This telescope took a long time to make, and night after night through many a weary month, when station duty was done, father would work at it for hours together in his home-made work-shop. But, as usual, the want of funds hampered him a good deal, and he found many difficulties to overcome; but he worked away with intense enthusiasm, and with the advice of Dr. Blacklock and Mr. Nasmyth, he at last completed this Newtonian equatorial reflecting telescope fitted with a finder with Ramsden eye-piece. He added to it a trap for taking photographs, the invention of his own brain, and in visiting Greenwich Observatory some years later he was pleased to find that the apparatus in use there for the same purpose was almost identical with his own. With this telescope my father photographed the transit of Venus and took also several pictures of the sun and of the moon.
To make his first telescope in 1865 he bought some second-hand lenses for a few shillings, and by means of a turning lathe he turned a stick upon which to roll the tin case, according to the size of the lens.

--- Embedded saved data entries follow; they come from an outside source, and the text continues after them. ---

(** * Outlier sequences in multiple sequence alignments

    A shallow embedding of [09_msa_outlier.py]: the pairwise distance matrix
    of an alignment (Biopython's [DistanceCalculator]), the per-sequence mean
    distance and its z-score (NumPy's [mean], SciPy's [stats.zscore]), the
    threshold test of [analyze_distances], and the text report.

    Python floats are IEEE 754 binary64 numbers; they are modelled by Rocq's
    primitive floats, so that every function below can be evaluated, and
    their properties are derived from the specification of the primitive
    operations ([SpecFloat], [FloatAxioms]). *)

From Stdlib Require Import List String Ascii Bool Arith ZArith Lia.
From Stdlib Require Import DecimalString Floats Zpower.
Import ListNotations.

(** ** Python exceptions and results *)

Module Py.

(** The exceptions raised on the modelled paths, with their message. *)
Inductive exn : Type :=
| ValueError (msg : string)
| TypeError (msg : string)
| IndexError (msg : string).

(** [str(e)] *)
Definition str (e : exn) : string :=
  match e with
  | ValueError msg | TypeError msg | IndexError msg => msg
  end.

(** A computation that returns a value or raises. *)
Definition result (A : Type) : Type := (exn + A)%type.

Definition ret {A} (a : A) : result A := inr a.
Definition raise {A} (e : exn) : result A := inl e.

Definition bind {A B} (m : result A) (k : A -> result B) : result B :=
  match m with
  | inl e => inl e
  | inr a => k a
  end.

(** A comprehension [[f x for x in xs]]: elements are evaluated from left
    to right and the first exception ends the evaluation. *)
Fixpoint mapM {A B} (f : A -> result B) (xs : list A) : result (list B) :=
  match xs with
  | [] => ret []
  | x :: xs' =>
      bind (f x) (fun y => bind (mapM f xs') (fun ys => ret (y :: ys)))
  end.

(** A [for] loop that updates a state. *)
Fixpoint foldM {A S} (f : S -> A -> result S) (xs : list A) (s : S)
  : result S :=
  match xs with
  | [] => ret s
  | x :: xs' => bind (f s x) (foldM f xs')
  end.

(** [xs[i]] for [0 <= i]. *)
Definition list_get {A} (xs : list A) (i : nat) : result A :=
  match nth_error xs i with
  | Some x => ret x
  | None => raise (IndexError "list index out of range")
  end.

(** [xs[i] = v] for [0 <= i], on a copy of the list. *)
Fixpoint list_set {A} (xs : list A) (i : nat) (v : A) : result (list A) :=
  match xs, i with
  | [], _ => raise (IndexError "list assignment index out of range")
  | _ :: xs', O => ret (v :: xs')
  | x :: xs', S i' => bind (list_set xs' i' v) (fun ys => ret (x :: ys))
  end.

(** [xs.index(x)] *)
Fixpoint index (x : string) (xs : list string) : option nat :=
  match xs with
  | [] => None
  | y :: ys => if String.eqb y x then Some 0
               else option_map S (index x ys)
  end.

(** [len(set(names)) == len(names)] *)
Fixpoint unique (xs : list string) : bool :=
  match xs with
  | [] => true
  | x :: xs' => negb (existsb (String.eqb x) xs') && unique xs'
  end.

(** [itertools.combinations(xs, 2)] *)
Fixpoint combinations2 {A} (xs : list A) : list (A * A) :=
  match xs with
  | [] => []
  | x :: xs' => map (pair x) xs' ++ combinations2 xs'
  end.

(** [str(n)] for a non-negative integer. *)
Definition str_of_nat (n : nat) : string :=
  NilZero.string_of_uint (Nat.to_uint n).

(** [sep.join(xs)] *)
Definition join (sep : string) (xs : list string) : string :=
  String.concat sep xs.

End Py.

Notation "x <- m ;; k" := (Py.bind m (fun x => k))
  (at level 61, m at next level, right associativity).

(** ** Numbers *)

(** The correctly rounded conversion of an integer to binary64, as
    [float(n)] does it. *)
Definition float_of_nat (n : nat) : float :=
  SF2Prim (binary_normalize prec emax (Z.of_nat n) 0 false).

(** *** Reading the specification of binary64 *)

(** Bits have been lost in the shifts that gave [mrs]. *)
Definition inexact (mrs : shr_record) : bool := shr_r mrs || shr_s mrs.

(** The mantissa of [mrs] is at most [2 ^ k], and below it when bits have
    been lost. *)
Definition under (k : Z) (mrs : shr_record) : Prop :=
  (0 <= shr_m mrs <= 2 ^ k)%Z /\ (inexact mrs = true -> (shr_m mrs < 2 ^ k)%Z).

(** A non-negative number whose exponent is at most -52 and whose value is
    at most one. *)
Definition unit_sf (f : spec_float) : Prop :=
  f = S754_zero false
  \/ exists m e,
      f = S754_finite false m e /\ (e <= -52)%Z /\ (Zpos m <= 2 ^ (- e))%Z.

(** Positive zero. *)
Definition SF_zero : spec_float := S754_zero false.

(** A zero of either sign, or not a number. *)
Definition zero_or_nan (x : float) : Prop :=
  Prim2SF x = S754_nan \/ exists s, Prim2SF x = S754_zero s.

(** ** Biopython: alignments, distance matrices, the distance calculator *)

Module Bio.
Import Py.

(** A record of an alignment: [record.id] and the letters of [record.seq]. *)
Record SeqRecord : Type := { id : string; seq : string }.

(** A [MultipleSeqAlignment] in record order. *)
Definition MultipleSeqAlignment : Type := list SeqRecord.

(** [alignment.get_alignment_length()]: the greatest record length. *)
Definition get_alignment_length (msa : MultipleSeqAlignment) : nat :=
  fold_left (fun m r => if m <? String.length (seq r)
                        then String.length (seq r) else m) msa 0.

Section Matrix.

(** [Bio.Phylo.TreeConstruction.DistanceMatrix]: the names and the lower
    triangle, row [i] holding the entries [(i, 0)] to [(i, i)]. *)
Record DistanceMatrix : Type := {
  names : list string;
  matrix : list (list float)
}.

(** [len(dm)] *)
Definition len (dm : DistanceMatrix) : nat := List.length (names dm).

(** [[[0] * i for i in range(1, n + 1)]] *)
Definition zeros (n : nat) : list (list float) :=
  map (fun i => repeat (float_of_nat 0) i) (List.seq 1 n).

(** [DistanceMatrix(names)] *)
Definition new (ns : list string) : result DistanceMatrix :=
  if unique ns
  then ret {| names := ns; matrix := zeros (List.length ns) |}
  else raise (ValueError "Duplicate names found").

(** [dm[i, j]] for integers [0 <= i], [0 <= j].  The source tests
    [i > len(dm) - 1], which on integers is [len(dm) <= i]. *)
Definition getitem (dm : DistanceMatrix) (i j : nat) : result float :=
  if (len dm <=? i) || (len dm <=? j)
  then raise (IndexError "Index out of range.")
  else if j <? i
       then row <- list_get (matrix dm) i ;; list_get row j
       else row <- list_get (matrix dm) j ;; list_get row i.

The second telescope was a much more difficult undertaking for one whose acquaintance with mechanical processes was entirely self-acquired. He was as a man groping in the darkness. To obtain the special glass necessary for the speculum; to grind it to the most delicately accurate shape and density; to polish and silver the speculum; to make the metal tube to the requisite size and scale; to mount it with the necessary adjustments and accuracy; all these were so many enigmas which only his intense enthusiasm and perseverance enabled him to solve.
To grind the speculum of the third telescope a special and very curious tool was necessary, and here Mr. Nasmyth gave father valuable information and sent a drawing of the tool. After making this tool according to Mr. Nasmyth's pattern, father found it applicable to metal specula only, and unsuitable to glass inasmuch as it would not parabolize, or work in the figure of a parabola. This was a great blow. However he eventually surmounted it by using Ross's machine, a description of which he came across; after considerable inquiry. This grinding completed, he succeeded in polishing his speculum with a disc of pitch squares, an apparatus which gave him much thought and trouble. Then came the silvering, and then the rolling and soldering of the tube, which was accomplished by means of a circular block of wood turned in the lathe to the required size. Here another difficulty presented itself, for when it was done, the wood was found immovably fixed inside the tube, and it became necessary to procure a steel augur to bore it out.
However, this taught father something, for in making the next telescope he used a number of laths fixed together and turned in the lathe. One of them was cut through diagonally so that the two parts when separated formed wedge-shaped sections, which could be readily knocked out when the case had been fixed; and thus the whole circular bundle could be easily removed. I know that the building of these telescopes was real hard work, and the difficulties and disappointments they involved were numerous, and were only overcome by sheer hard work and indomitable perseverance. The fourth telescope he had reason to be proud of. He was assisted with the adjustment of this as well as in making the pitch plate with which to polish the speculum by Mr. Newton, a gentleman from Taunton. This was the telescope for which father built the observatory, and it has been described as a real triumph of skill.
Many a time after his day's work was done he would take his magic-lantern and give a lantern lecture on astronomy. He also wrote a paper, "A Letter from the Man in the Moon," which was published in the Exe Valley Magazine. Another paper, "A Journey with Coggia's Comet," appeared in Home Words. Some of his mechanical toys, Stoke Canon Church with its peal of bells, ships rocking on the ocean, and others, have often been shown at church sales of work, and so helped the funds.
CHAPTER VIII
CLOSING YEARS
ON several occasions during the early years at Silverton, my father had trouble with drunken passengers. On one occasion a certain book salesman came to the station and called for a ticket to Exeter, for which he tendered 5d. The parliamentary fare being 7d., my father asked him for the other 2d. The man began to abuse him and got on to the line, and would have been killed by an express, but father jumped down and dragged him back just in time to save both their lives. The man then struck father in the face with his umbrella and swore tremendously. After some trouble father succeeded in placing him outside the station gate and locked him out. The man finally paid 7d. for his ticket, and then threatened to kill father. Of course he was summoned and had to pay heavy fines. Father wrote regarding this case: "If I had caused the death of this man, I should have had to do at least twelve months' hard labour in one of Her Majesty's country mansions, and there would have been two and a half columns in The Times, The Standard, and The Daily Telegraph, expatiating on the carelessness of railway officials; but having saved his life at great risk of my own, I received as complete and satisfactory a blackguarding as it is possible to conceive."